In 1993 Dr. Blaese treated three newborn babies suffering from ADA-disease with their stem cells taken from their own umbilical cord and genetically altered with the ADA gene. He stated that the dose of PEG-ADA these patients receive has been reduced by half. The genetically altered immune cells of these babies still produce ADA in all blood lineages to date. “PEG-ADA is being withdrawn to determine whether the gene-corrected cells will demonstrate the selective growth advantage predicted,” Dr. Blaese told the conference. He feels that correction of genes in the self-renewing stem cells remains the ultimate goal of gene therapy for most haematopoietic diseases.
How safe are retroviral vectors for gene therapy? Dr. Blaese admitted that gene therapists are concerned about the “theoretical potential” of retroviruses to cause mutagenesis even though they are inactivated before being used as gene transporters. “To date, there has been no indication that malignancy associated with this process will be a complication of retroviral gene transfer”, Dr. Blaese pointed out. “Considering the severity of the diseases being treated and the complications associated with the other forms of treatment being tried, retroviral-mediated gene transfer has an excellent safety record,” he said.

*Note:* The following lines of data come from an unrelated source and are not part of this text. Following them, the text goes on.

(** X4. With an accepted upload that [process_file] and [get_xml] convert,
    [render] asks [send_from_directory] for a file of the staging directory
    of the upload and ends as that call ends: with the response it builds,
    or with the exception it raises ([NotFound] when the file is not there).
    The file is the XML itself for [xml], and for [html], [text], [pdf] what
    the renderer of that name made of the XML; its name is [get_file]
    applied twice to the path. *)
Theorem render_delivers (env : Env) (format : string) (req : Request)
    (file : FileStorage) (dir name xml : string) :
  accepted_upload env req None file ->
  process_file env file (UPLOAD_DIR env) = inr (dir, name) ->
  get_xml env name = inr xml ->
  let chain := [CallProcessFile file (UPLOAD_DIR env); CallGetXml name] in
  (format = "xml" -> render env format req = (delivered env dir xml, chain))
  /\ (forall out, format = "html" -> get_html env xml = inr out ->
        render env format req
        = (delivered env dir out, chain ++ [CallGetHtml xml]))
  /\ (forall out, format = "text" -> get_text env xml = inr out ->
        render env format req
        = (delivered env dir out, chain ++ [CallGetText xml]))
  /\ (forall out, format = "pdf" -> get_pdf env xml = inr out ->
        render env format req
        = (delivered env dir out, chain ++ [CallGetPdf xml])).
Proof.
  intros Hup Hproc Hxml.
  destruct (accepted_upload_tests _ _ _ _ Hup) as (Hfile & Hname & Hallowed).
  unfold render, render_body, delivered.
  rewrite Hfile, Hname, Hallowed, Hproc. simpl.
  rewrite Hxml. simpl.
  split; [|split; [|split]].
  - intros ->. simpl. destruct (send_from_directory env _ _); reflexivity.
  - intros out -> Hout. simpl. rewrite Hout. simpl.
    destruct (send_from_directory env _ _); reflexivity.
  - intros out -> Hout. simpl. rewrite Hout. simpl.
    destruct (send_from_directory env _ _); reflexivity.
  - intros out -> Hout. simpl. rewrite Hout. simpl.
    destruct (send_from_directory env _ _); reflexivity.
Qed.

Lemma quiet_upload_accepted (name : string) (process : option string) :
  name <> "" ->
  allowed_file quiet_env name process = true ->
  accepted_upload quiet_env (upload "file" name) process
    {| fs_filename := name; fs_content := "" |}.
Proof.
  intros Hname Hallowed. split; [|split; assumption].
  unfold upload; simpl. apply lookup_singleton_eq.
Qed.

Lemma render_delivers_witness :
  render quiet_env "pdf" (upload "file" "draft-a-00.md")
  = (Responded {| resp_body := Attachment "/tmp/at/s0" "draft-a-00.md.pdf";
                  resp_status := 200 |},
     [ CallProcessFile {| fs_filename := "draft-a-00.md"; fs_content := "" |}
         "/tmp/at";
       CallGetXml "/tmp/at/s0/draft-a-00.md";
       CallGetPdf "/tmp/at/s0/draft-a-00.md" ]).
Proof.
  refine (proj2 (proj2 (proj2
            (render_delivers quiet_env "pdf" (upload "file" "draft-a-00.md")
               {| fs_filename := "draft-a-00.md"; fs_content := "" |}
               "/tmp/at/s0" "/tmp/at/s0/draft-a-00.md" "/tmp/at/s0/draft-a-00.md"
               _ _ _)))
            "/tmp/at/s0/draft-a-00.md.pdf" _ _).
  - apply quiet_upload_accepted; [discriminate|reflexivity].
  - reflexivity.
  - reflexivity.
  - reflexivity.
  - reflexivity.
Defined.

(** The same upload when the staged file has gone by the time it is asked
    for: the conversions have run and [NotFound] leaves the handler. *)
Example render_file_gone :
  render swept_env "pdf" (upload "file" "draft-a-00.md")
  = (Unhandled (Exn NotFound "404 Not Found"),
     [ CallProcessFile {| fs_filename := "draft-a-00.md"; fs_content := "" |}
         "/tmp/at";
       CallGetXml "/tmp/at/s0/draft-a-00.md";
       CallGetPdf "/tmp/at/s0/draft-a-00.md" ]).
Proof. reflexivity. Qed.

(** X5. When [process_file] fails on an accepted upload, [render] and
    [validate] answer 400 with the converter's prefix before the message
    for a [KramdownError], [MmarkError] or [TextError] and let any other
    exception through; either way nothing else is called. *)
Theorem conversion_failures_answered (env : Env) (format : string)
    (req : Request) (file : FileStorage) (e : exn) :
  accepted_upload env req None file ->
  process_file env file (UPLOAD_DIR env) = inl e ->
  let outcome :=
    match conversion_prefix (exn_cls e) with
    | Some prefix => Responded (error_answer (prefix +:+ exn_str e))
    | None => Unhandled e
    end in
  render env format req = (outcome, [CallProcessFile file (UPLOAD_DIR env)])
  /\ validate env req = (outcome, [CallProcessFile file (UPLOAD_DIR env)]).
Proof.
  intros Hup Hproc.
  destruct (accepted_upload_tests _ _ _ _ Hup) as (Hfile & Hname & Hallowed).
  unfold render, render_body, validate, validate_body.
  rewrite Hfile, Hname, Hallowed, Hproc.
  destruct e as [c msg]. destruct c; split; reflexivity.
Qed.

Lemma conversion_failures_answered_witness :
  render (sample_env kramdown_fails draft_name_of "") "html"
    (upload "file" "draft-a-00.md")
  = (Responded (error_answer "kramdown-rfc error: draft.md: parse error"),
     [ CallProcessFile {| fs_filename := "draft-a-00.md"; fs_content := "" |}
         "/tmp/at" ]).
Proof.
  refine (proj1 (conversion_failures_answered
                   (sample_env kramdown_fails draft_name_of "") "html"
                   (upload "file" "draft-a-00.md")
                   {| fs_filename := "draft-a-00.md"; fs_content := "" |}
                   (Exn KramdownError "draft.md: parse error") _ _)).
  - split; [apply lookup_singleton_eq|]. split; [discriminate|reflexivity].
  - reflexivity.
Defined.

(** X6. An [XML2RFCError] is answered 400 "xml2rfc error: " and the
    message wherever the pipeline raises it after [process_file]: in
    [get_xml], in the renderer of the requested format, and in
    [validate_xml]. *)
Theorem xml2rfc_failures_answered (env : Env) (format : string) (req : Request)
    (file : FileStorage) (dir name : string) (e : exn) :
  accepted_upload env req None file ->
  process_file env file (UPLOAD_DIR env) = inr (dir, name) ->
  exn_cls e = XML2RFCError ->
  let answer := Responded (error_answer ("xml2rfc error: " +:+ exn_str e)) in
  let staged := CallProcessFile file (UPLOAD_DIR env) in
  (get_xml env name = inl e ->
   render env format req = (answer, [staged; CallGetXml name]))
  /\ (forall xml, get_xml env name = inr xml ->
        (format = "html" -> get_html env xml = inl e ->
         render env format req
         = (answer, [staged; CallGetXml name; CallGetHtml xml]))
        /\ (format = "text" -> get_text env xml = inl e ->
            render env format req
            = (answer, [staged; CallGetXml name; CallGetText xml]))
        /\ (format = "pdf" -> get_pdf env xml = inl e ->
            render env format req
            = (answer, [staged; CallGetXml name; CallGetPdf xml])))
  /\ (validate_xml env name = inl e ->
      validate env req = (answer, [staged; CallValidateXml name])).
Proof.
  intros Hup Hproc Hcls.
  destruct (accepted_upload_tests _ _ _ _ Hup) as (Hfile & Hname & Hallowed).
  unfold render, render_body, validate, validate_body.
  rewrite Hfile, Hname, Hallowed, Hproc. simpl.
  destruct e as [c msg]. simpl in Hcls. subst c.
  split; [|split].
  - intros ->. reflexivity.
  - intros xml ->. simpl. split; [|split].
    + intros -> ->. reflexivity.
    + intros -> ->. reflexivity.
    + intros -> ->. reflexivity.
  - intros ->. reflexivity.
Qed.

Lemma xml2rfc_failures_answered_witness :
  render broken_xml_env "text" (upload "file" "draft-a-00.xml")
  = (Responded (error_answer "xml2rfc error: not well-formed"),
     [ CallProcessFile {| fs_filename := "draft-a-00.xml"; fs_content := "" |}
         "/tmp/at";
       CallGetXml "/tmp/at/s0/draft-a-00.xml" ]).
Proof.
  refine (proj1 (xml2rfc_failures_answered broken_xml_env "text"
                   (upload "file" "draft-a-00.xml")
                   {| fs_filename := "draft-a-00.xml"; fs_content := "" |}
                   "/tmp/at/s0" "/tmp/at/s0/draft-a-00.xml"
                   (Exn XML2RFCError "not well-formed") _ _ _) _).
  - split; [apply lookup_singleton_eq|]. split; [discriminate|reflexivity].
  - reflexivity.
  - reflexivity.
  - reflexivity.
Defined.

(** ** [validate] *)

(** X7. [validate] calls nothing but [process_file] on the accepted upload
    and [validate_xml] on what [process_file] returned; when both succeed
    the answer is the validation log as JSON with status 200. *)
Theorem validate_reports (env : Env) (req : Request) :
  Forall (validate_event env req) (validate env req).2
  /\ (forall file dir name report,
        accepted_upload env req None file ->
        process_file env file (UPLOAD_DIR env) = inr (dir, name) ->
        validate_xml env name = inr report ->
        validate env req
        = (Responded {| resp_body := Json report; resp_status := 200 |},
           [CallProcessFile file (UPLOAD_DIR env); CallValidateXml name])).
Proof.
  split.
  - unfold validate, validate_body. exec.
    all: each_event; facts.
    all: simpl; unfold accepted_upload; try exact I.
    all: repeat split; eauto 8.
  - intros file dir name report Hup Hproc Hreport.
    destruct (accepted_upload_tests _ _ _ _ Hup) as (Hfile & Hname & Hallowed).
    unfold validate, validate_body.
    rewrite Hfile, Hname, Hallowed, Hproc. simpl. rewrite Hreport. reflexivity.
Qed.

Lemma validate_reports_witness :
  validate quiet_env (upload "file" "draft-a-00.txt")
  = (Responded {| resp_body := Json (JDict []); resp_status := 200 |},
     [ CallProcessFile {| fs_filename := "draft-a-00.txt"; fs_content := "" |}
         "/tmp/at";
       CallValidateXml "/tmp/at/s0/draft-a-00.txt" ]).
Proof.
  refine (proj2 (validate_reports quiet_env (upload "file" "draft-a-00.txt"))
            {| fs_filename := "draft-a-00.txt"; fs_content := "" |}
            "/tmp/at/s0" "/tmp/at/s0/draft-a-00.txt" (JDict []) _ _ _).
  - apply quiet_upload_accepted; [discriminate|reflexivity].
  - reflexivity.
  - reflexivity.
Defined.

(** ** [svgcheck] *)

(** X8. [svgcheck] calls nothing but [save_file] on an upload accepted for
    the process [svgcheck] and [get_svgcheck] on the saved file.  When both
    succeed the answer is [{svgcheck: result, svg: svg}] with status 200; a
    [SvgCheckError] from either is answered 400 with its message. *)
Theorem svgcheck_reports (env : Env) (req : Request) :
  Forall (svgcheck_event env req) (svgcheck env req).2
  /\ (forall file dir name,
        accepted_upload env req (Some "svgcheck") file ->
        let saved := CallSaveFile file (UPLOAD_DIR env) in
        (forall e, save_file env file (UPLOAD_DIR env) = inl e ->
                   exn_cls e = SvgCheckError ->
                   svgcheck env req
                   = (Responded (error_answer (exn_str e)), [saved]))
        /\ (save_file env file (UPLOAD_DIR env) = inr (dir, name) ->
            (forall e, get_svgcheck env name = inl e ->
                       exn_cls e = SvgCheckError ->
                       svgcheck env req
                       = (Responded (error_answer (exn_str e)),
                          [saved; CallSvgCheck name]))
            /\ (forall svg result, get_svgcheck env name = inr (svg, result) ->
                  svgcheck env req
                  = (Responded
                       {| resp_body :=
                            Json (JDict [("svgcheck", result); ("svg", svg)]);
                          resp_status := 200 |},
                     [saved; CallSvgCheck name])))).
Proof.
  split.
  - unfold svgcheck, svgcheck_body. exec.
    all: each_event; facts.
    all: simpl; unfold accepted_upload; try exact I.
    all: repeat split; eauto 8.
  - intros file dir name Hup saved.
    destruct (accepted_upload_tests _ _ _ _ Hup) as (Hfile & Hname & Hallowed).
    unfold svgcheck, svgcheck_body.
    rewrite Hfile, Hname, Hallowed.
    split.
    + intros [c msg] -> Hcls. simpl in Hcls. subst c. reflexivity.
    + intros ->. simpl. split.
      * intros [c msg] -> Hcls. simpl in Hcls. subst c. reflexivity.
      * intros svg result ->. reflexivity.
Qed.
(** * study-assistant-lab: the wait loops and the notes validator

    A shallow embedding of [scripts/01_qna_assistant.py] and
    [scripts/02_generate_notes.py].

    - Python effects (calls of the hosted API, [time.sleep], [print],
      exceptions) are threaded through a state-and-exception monad whose
      state is the chronological list of effects performed so far.
    - The hosted service is an oracle: the answers of successive
      [runs.retrieve] calls, the message list of the thread and the file
      catalogue are section variables.
    - In the two polling functions, API calls other than [files.retrieve],
      which has a handler of its own, are taken to return; an exception
      raised after them ([IndexError], [AttributeError]) reaches the
      [except Exception] of the function. The listing and completion calls
      of the rest of the scripts may fail.
    - [json.loads] and pydantic are libraries, not code of the repository:
      the parser is a section variable, pydantic (v2, as the scripts call
      [model_dump]) is modelled for the two declared models only.
    - [max_attempts] is a local constant (30) of both functions; the
      functions are defined for any bound ([ask_question_at],
      [generate_notes_with_assistant_at]) and then taken at 30. *)

From Stdlib Require Import ZArith Floats.PrimFloat.
From stdpp Require Import base decidable option list gmap strings pretty.
From Equations Require Import Equations.

Set Warnings "-register-all,-notation-for-abbreviation".
Open Scope string_scope.
Open Scope list_scope.

(** ** Python values, exceptions and effects *)

Module Py.

(** What [json.loads] can return. A Python [str] is a [string], one
    [ascii] standing for one character, so that [length] is Python's [len];
    a [dict] with [str] keys is a finite map. *)
Inductive pyobj :=
| PyNone
| PyBool (b : bool)
| PyInt (z : Z)
| PyFloat (f : float)
| PyStr (s : string)
| PyList (items : list pyobj)
| PyDict (items : gmap string pyobj).

(** The line errors of a pydantic [ValidationError]. *)
Inductive loc_item :=
| LocField (name : string)
| LocIndex (index : nat).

A harsh review on gene therapy, published at the end of last year by the NIH, pointed out that gene therapy is still in its infancy. With respect to this report and asked if gene therapy has been applied to patients at too early a stage, Dr. Blaese made clear: “We do not have to change anything. We must alert people that gene therapy needs more basic research. This is not a new policy. This new field has great potential for treating many of the scourges of mankind — but — it will take decades of research before its potential is realized. We need to balance our enthusiasm with the reality of our still limited technology.”